Dataset records below:

(** * ms-rewards-agent: answer cache, metrics store, humanizer and activity discovery

    A shallow embedding of [src/utils/storage.ts], [src/utils/humanizer.ts],
    [src/handlers/quiz-handler.ts] and [src/handlers/click-handler.ts], and
    of the command line of [src/index.ts].

    - JavaScript strings are sequences of UTF-16 code units ([list N]).
    - The JSON object used as the answer cache is a [gmap] keyed by the hash
      string.
    - JavaScript numbers that hold pixel coordinates or delays are modelled by
      exact rationals ([Q]); the rounding of IEEE doubles is not modelled.
    - [Math.random()] reads the next draw of an explicit random source and the
      pointer events sent to the page are collected in a trace.
    - The runs of the handlers see the browser and the site through an
      interface ([Browser]) over a state of the world: navigation, pauses,
      clicks and the clock are its operations. *)

From Stdlib Require Import ZArith NArith QArith Qround Qabs Lia Lqa.
From Stdlib Require Import String Ascii HexadecimalString DecimalString.
From stdpp Require Import gmap list.

(** ** JavaScript strings *)

Module JsString.

Definition jsstring : Type := list N.

(** A literal that only holds ASCII characters. *)
Definition js (s : string) : jsstring :=
  map N_of_ascii (list_ascii_of_string s).

(** The characters matched by [\s] and removed by [String.prototype.trim]:
    WhiteSpace and LineTerminator code points of ECMAScript. *)
Definition isWhiteSpace (c : N) : bool :=
  ((9 <=? c) && (c <=? 13) || (c =? 32) || (c =? 160) || (c =? 5760)
   || (8192 <=? c) && (c <=? 8202) || (c =? 8232) || (c =? 8233)
   || (c =? 8239) || (c =? 8287) || (c =? 12288) || (c =? 65279))%N.

Fixpoint trimStart (s : jsstring) : jsstring :=
  match s with
  | [] => []
  | c :: r => if isWhiteSpace c then trimStart r else s
  end.

Definition trimEnd (s : jsstring) : jsstring :=
  rev (trimStart (rev s)).

Definition trim (s : jsstring) : jsstring :=
  trimEnd (trimStart s).

(** [String.prototype.toLowerCase] on one code unit.  The three cases
    written out are all the code units whose lower-case form contains a
    character of [[a-z0-9]]: the ASCII capitals, U+0130 (which lower-cases
    to "i" followed by U+0307) and U+212A KELVIN SIGN (which lower-cases to
    "k").  Every other code unit is lower-cased by the runtime to code
    units outside [[a-z0-9]] and white space is left as it is; such code
    units are kept unchanged here. *)
Definition toLowerCase1 (c : N) : jsstring :=
  if ((65 <=? c) && (c <=? 90))%N then [(c + 32)%N]
  else if (c =? 304)%N then [105; 775]%N
  else if (c =? 8490)%N then [107%N]
  else [c].

Definition toLowerCase (s : jsstring) : jsstring :=
  flat_map toLowerCase1 s.

Definition isLowerAlnum (c : N) : bool :=
  ((97 <=? c) && (c <=? 122) || (48 <=? c) && (c <=? 57))%N.

(** [s.replace(/[^a-z0-9\s]/g, '')] *)
Definition stripNonAlnum (s : jsstring) : jsstring :=
  List.filter (fun c => isLowerAlnum c || isWhiteSpace c) s.

(** [s.replace(/\s+/g, ' ')]: every maximal run of white space becomes one
    space; [inRun] tells that the previous character belonged to a run. *)
Fixpoint collapseFrom (inRun : bool) (s : jsstring) : jsstring :=
  match s with
  | [] => []
  | c :: r =>
      if isWhiteSpace c
      then (if inRun then collapseFrom true r else 32%N :: collapseFrom true r)
      else c :: collapseFrom false r
  end.

Definition collapseWhiteSpace (s : jsstring) : jsstring :=
  collapseFrom false s.

(** [Number.prototype.toString(16)] and [String(n)] for natural numbers. *)
Definition toHex (n : N) : jsstring :=
  js (HexadecimalString.NilZero.string_of_uint (N.to_hex_uint n)).

Definition toDecimal (n : nat) : jsstring :=
  js (DecimalString.NilZero.string_of_uint (Nat.to_uint n)).

End JsString.

(** ** storage.ts: the answer cache *)

Module QACache.
Import JsString.

Record QARecord : Type := mkQARecord {
  questionHash : jsstring;
  answerIndex : Z;
  correct : bool;
  evidence : option (list jsstring)
}.

(** ToInt32 of ECMAScript. *)
Definition toInt32 (z : Z) : Z :=
  ((z + 2 ^ 31) mod 2 ^ 32 - 2 ^ 31)%Z.

Definition normalizeQuestion (question : jsstring) : jsstring :=
  trim (collapseWhiteSpace (stripNonAlnum (toLowerCase question))).

(** One round of the loop of [hashQuestion]:
    [hash = ((hash << 5) + hash) + charCode; hash = hash & hash]. *)
Definition hashStep (hash : Z) (charCode : N) : Z :=
  let sum := (toInt32 (Z.shiftl (toInt32 hash) 5) + hash + Z.of_N charCode)%Z in
  Z.land (toInt32 sum) (toInt32 sum).

Definition djb2 (normalized : jsstring) : Z :=
  fold_left hashStep normalized 5381%Z.

Definition hashQuestion (question : jsstring) : jsstring :=
  toHex (Z.to_N (Z.abs (djb2 (normalizeQuestion question)))).

(** [cache[hash] || null] *)
Definition lookup (question : jsstring) (cache : gmap jsstring QARecord)
  : option QARecord :=
  cache !! hashQuestion question.

Definition store (question : jsstring) (answerIndex : Z) (correct0 : bool)
    (evidence : option (list jsstring)) (cache : gmap jsstring QARecord)
  : gmap jsstring QARecord :=
  let hash := hashQuestion question in
  let record := mkQARecord hash answerIndex correct0 evidence in
  let existing := cache !! hash in
  if from_option correct false existing && negb correct0
  then cache
  else <[hash := record]> cache.

Definition getConfidence (question : jsstring) (cache : gmap jsstring QARecord) : Q :=
  match lookup question cache with
  | None => 0
  | Some record => if correct record then 1 else 3 # 10
  end.

End QACache.

(** ** storage.ts: the metrics store *)

Module MetricsStore.
Import JsString.

Inductive Status : Type := ok | failed | skipped.
Inductive Source : Type := click | search | quiz.

#[global] Instance Source_eq_dec : EqDecision Source.
Proof. solve_decision. Defined.

Record RunMetric : Type := mkRunMetric {
  timestamp : jsstring;
  handler : jsstring;
  status : Status;
  durationMs : Z;
  attempts : Z;
  (* a JSON object: keys with their serialized values *)
  meta : option (list (jsstring * jsstring))
}.

Record DailyPoints : Type := mkDailyPoints {
  date : jsstring;
  points : Z;
  source : Source
}.

Record MetricsData : Type := mkMetricsData {
  runs : list RunMetric;
  dailyPoints : list DailyPoints
}.

(** [Array.prototype.slice(-n)]: the last [n] elements, all of them when
    the array is shorter. *)
Definition sliceLast {A : Type} (n : nat) (l : list A) : list A :=
  drop (length l - n) l.

(** [Array.prototype.findIndex]; [None] stands for [-1]. *)
Fixpoint findIndex {A : Type} (p : A -> bool) (l : list A) : option nat :=
  match l with
  | [] => None
  | a :: r => if p a then Some 0%nat else S <$> findIndex p r
  end.

(** [now] is [new Date().toISOString()]. *)
Definition recordRun (now : jsstring) (handler0 : jsstring) (status0 : Status)
    (durationMs0 attempts0 : Z) (meta0 : option (list (jsstring * jsstring)))
    (data : MetricsData) : MetricsData :=
  mkMetricsData
    (sliceLast 999 (runs data)
       ++ [mkRunMetric now handler0 status0 durationMs0 attempts0 meta0])
    (dailyPoints data).

(** [today] is [new Date().toISOString().split('T')[0]]. *)
Definition recordPoints (today : jsstring) (points0 : Z) (source0 : Source)
    (data : MetricsData) : MetricsData :=
  let existingIndex :=
    findIndex (fun d => bool_decide (date d = today) && bool_decide (source d = source0))
              (dailyPoints data) in
  match existingIndex with
  | Some i =>
      let updated := dailyPoints data in
      match updated !! i with
      | Some e =>
          mkMetricsData (runs data)
            (<[i := mkDailyPoints (date e) (points e + points0) (source e)]> updated)
      | None => data (* not reached: [findIndex] returns a valid index *)
      end
  | None =>
      mkMetricsData (runs data)
        (sliceLast 365 (dailyPoints data) ++ [mkDailyPoints today points0 source0])
  end.

(** A sequence of [recordPoints] calls, each with the date of its day. *)
Definition recordPointsAll (calls : list (jsstring * Z * Source)) (data : MetricsData)
  : MetricsData :=
  fold_left (fun d '(today, p, s) => recordPoints today p s d) calls data.

End MetricsStore.

(** ** humanizer.ts *)

Module Humanizer.
Import JsString.
#[local] Open Scope Q_scope.

Record Point : Type := mkPoint { px : Q; py : Q }.

(** The bounding box Playwright returns for an element. *)
Record Box : Type := mkBox { x : Q; y : Q; width : Q; height : Q }.

Inductive Event : Type :=
| MouseMove (p : Point)
| MouseDown
| MouseUp
| Sleep (ms : Q).

(** The random source: [draws g n] is the value of the [n]-th call of
    [Math.random()]. *)
Record Rng : Type := mkRng { draws : nat -> Q; cursor : nat }.

(** A thrown [Error] object. *)
Record JsError : Type := mkJsError { name : jsstring; message : jsstring }.

(** [new Error(message)]: its [name] is the one of [Error.prototype]. *)
Definition newError (message0 : jsstring) : JsError :=
  mkJsError (js "Error") message0.

Inductive Outcome (A : Type) : Type :=
| Returned (a : A)
| Thrown (error : JsError).
Arguments Returned {A} a.
Arguments Thrown {A} error.

(** An asynchronous computation: it consumes random draws, sends events
    to the page, and returns or throws. *)
Definition M (A : Type) : Type := Rng -> Outcome A * list Event * Rng.

Definition ret {A : Type} (a : A) : M A := fun g => (Returned a, [], g).

Definition bind {A B : Type} (m : M A) (k : A -> M B) : M B :=
  fun g =>
    match m g with
    | (Returned a, t1, g1) =>
        match k a g1 with
        | (o, t2, g2) => (o, t1 ++ t2, g2)
        end
    | (Thrown e, t1, g1) => (Thrown e, t1, g1)
    end.

Definition throw {A : Type} (error : JsError) : M A :=
  fun g => (Thrown error, [], g).

Definition emit (e : Event) : M unit := fun g => (Returned tt, [e], g).

Definition random : M Q :=
  fun g => (Returned (draws g (cursor g)), [], mkRng (draws g) (S (cursor g))).

Notation "'do' x <- m ;; k" := (bind m (fun x => k))
  (at level 10, x name, m at level 99, k at level 200).
Notation "'exec' m ;; k" := (bind m (fun _ => k))
  (at level 10, m at level 99, k at level 200).

Fixpoint forEach {A : Type} (l : list A) (body : A -> M unit) : M unit :=
  match l with
  | [] => ret tt
  | a :: r => exec body a ;; forEach r body
  end.

(** [Math.floor(Math.random() * (max - min + 1)) + min], then a timer. *)
Definition randomDelay (min max : Z) : M unit :=
  do r <- random ;;
  let delay := (Qfloor (r * inject_Z (max - min + 1)) + min)%Z in
  emit (Sleep (inject_Z delay)).

(** The cubic Bezier polynomial of [generateMousePath]. *)
Definition bezier (t p0 c1 c2 p3 : Q) : Q :=
  (1 - t) ^ 3 * p0
  + 3 * (1 - t) ^ 2 * t * c1
  + 3 * (1 - t) * t ^ 2 * c2
  + t ^ 3 * p3.

(** [steps] is a natural number; for [steps = 0] JavaScript computes
    [0 / 0 = NaN] where [Q] gives [0]. *)
Definition generateMousePath (startX startY endX endY : Q) (steps : nat)
  : M (list Point) :=
  do r1 <- random ;;
  let control1X := startX + (endX - startX) * 0.3 + (r1 - 0.5) * 50 in
  do r2 <- random ;;
  let control1Y := startY + (endY - startY) * 0.1 + (r2 - 0.5) * 50 in
  do r3 <- random ;;
  let control2X := startX + (endX - startX) * 0.7 + (r3 - 0.5) * 50 in
  do r4 <- random ;;
  let control2Y := startY + (endY - startY) * 0.9 + (r4 - 0.5) * 50 in
  ret (map (fun i : nat =>
              let t := inject_Z (Z.of_nat i) / inject_Z (Z.of_nat steps) in
              mkPoint (bezier t startX control1X control2X endX)
                      (bezier t startY control1Y control2Y endY))
           (seq 0%nat (S steps))).

Record Locator : Type := mkLocator { boundingBox : option Box }.

Record Page : Type := mkPage { locator : jsstring -> Locator }.

(** [locator.first()] designates the first matching element; the handle
    already stands for it. *)
Definition first (l : Locator) : Locator := l.

Definition clickHuman (page : Page) (selector : jsstring) : M unit :=
  let element := first (locator page selector) in
  match boundingBox element with
  | None => throw (newError (js "Element " ++ selector ++ js " not visible"))
  | Some box =>
      do rx <- random ;;
      let targetX := x box + width box / 2 + (rx - 0.5) * (width box * 0.8) in
      do ry <- random ;;
      let targetY := y box + height box / 2 + (ry - 0.5) * (height box * 0.8) in
      let startX := 0 in
      let startY := 0 in
      do path <- generateMousePath startX startY targetX targetY 50 ;;
      exec forEach path (fun point =>
            exec emit (MouseMove point) ;;
            do r <- random ;;
            emit (Sleep (r * 5))) ;;
      exec randomDelay 100 300 ;;
      exec emit MouseDown ;;
      exec randomDelay 50 150 ;;
      exec emit MouseUp ;;
      randomDelay 500 1000
  end.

End of Dataset records.

From the first line of the records above down to the line containing "trimStart r else s", repeat each line exactly as written. Include both of those lines and add nothing.

(** * ms-rewards-agent: answer cache, metrics store, humanizer and activity discovery

    A shallow embedding of [src/utils/storage.ts], [src/utils/humanizer.ts],
    [src/handlers/quiz-handler.ts] and [src/handlers/click-handler.ts], and
    of the command line of [src/index.ts].

    - JavaScript strings are sequences of UTF-16 code units ([list N]).
    - The JSON object used as the answer cache is a [gmap] keyed by the hash
      string.
    - JavaScript numbers that hold pixel coordinates or delays are modelled by
      exact rationals ([Q]); the rounding of IEEE doubles is not modelled.
    - [Math.random()] reads the next draw of an explicit random source and the
      pointer events sent to the page are collected in a trace.
    - The runs of the handlers see the browser and the site through an
      interface ([Browser]) over a state of the world: navigation, pauses,
      clicks and the clock are its operations. *)

From Stdlib Require Import ZArith NArith QArith Qround Qabs Lia Lqa.
From Stdlib Require Import String Ascii HexadecimalString DecimalString.
From stdpp Require Import gmap list.

(** ** JavaScript strings *)

Module JsString.

Definition jsstring : Type := list N.

(** A literal that only holds ASCII characters. *)
Definition js (s : string) : jsstring :=
  map N_of_ascii (list_ascii_of_string s).

(** The characters matched by [\s] and removed by [String.prototype.trim]:
    WhiteSpace and LineTerminator code points of ECMAScript. *)
Definition isWhiteSpace (c : N) : bool :=
  ((9 <=? c) && (c <=? 13) || (c =? 32) || (c =? 160) || (c =? 5760)
   || (8192 <=? c) && (c <=? 8202) || (c =? 8232) || (c =? 8233)
   || (c =? 8239) || (c =? 8287) || (c =? 12288) || (c =? 65279))%N.

Fixpoint trimStart (s : jsstring) : jsstring :=
  match s with
  | [] => []
  | c :: r => if isWhiteSpace c then trimStart r else s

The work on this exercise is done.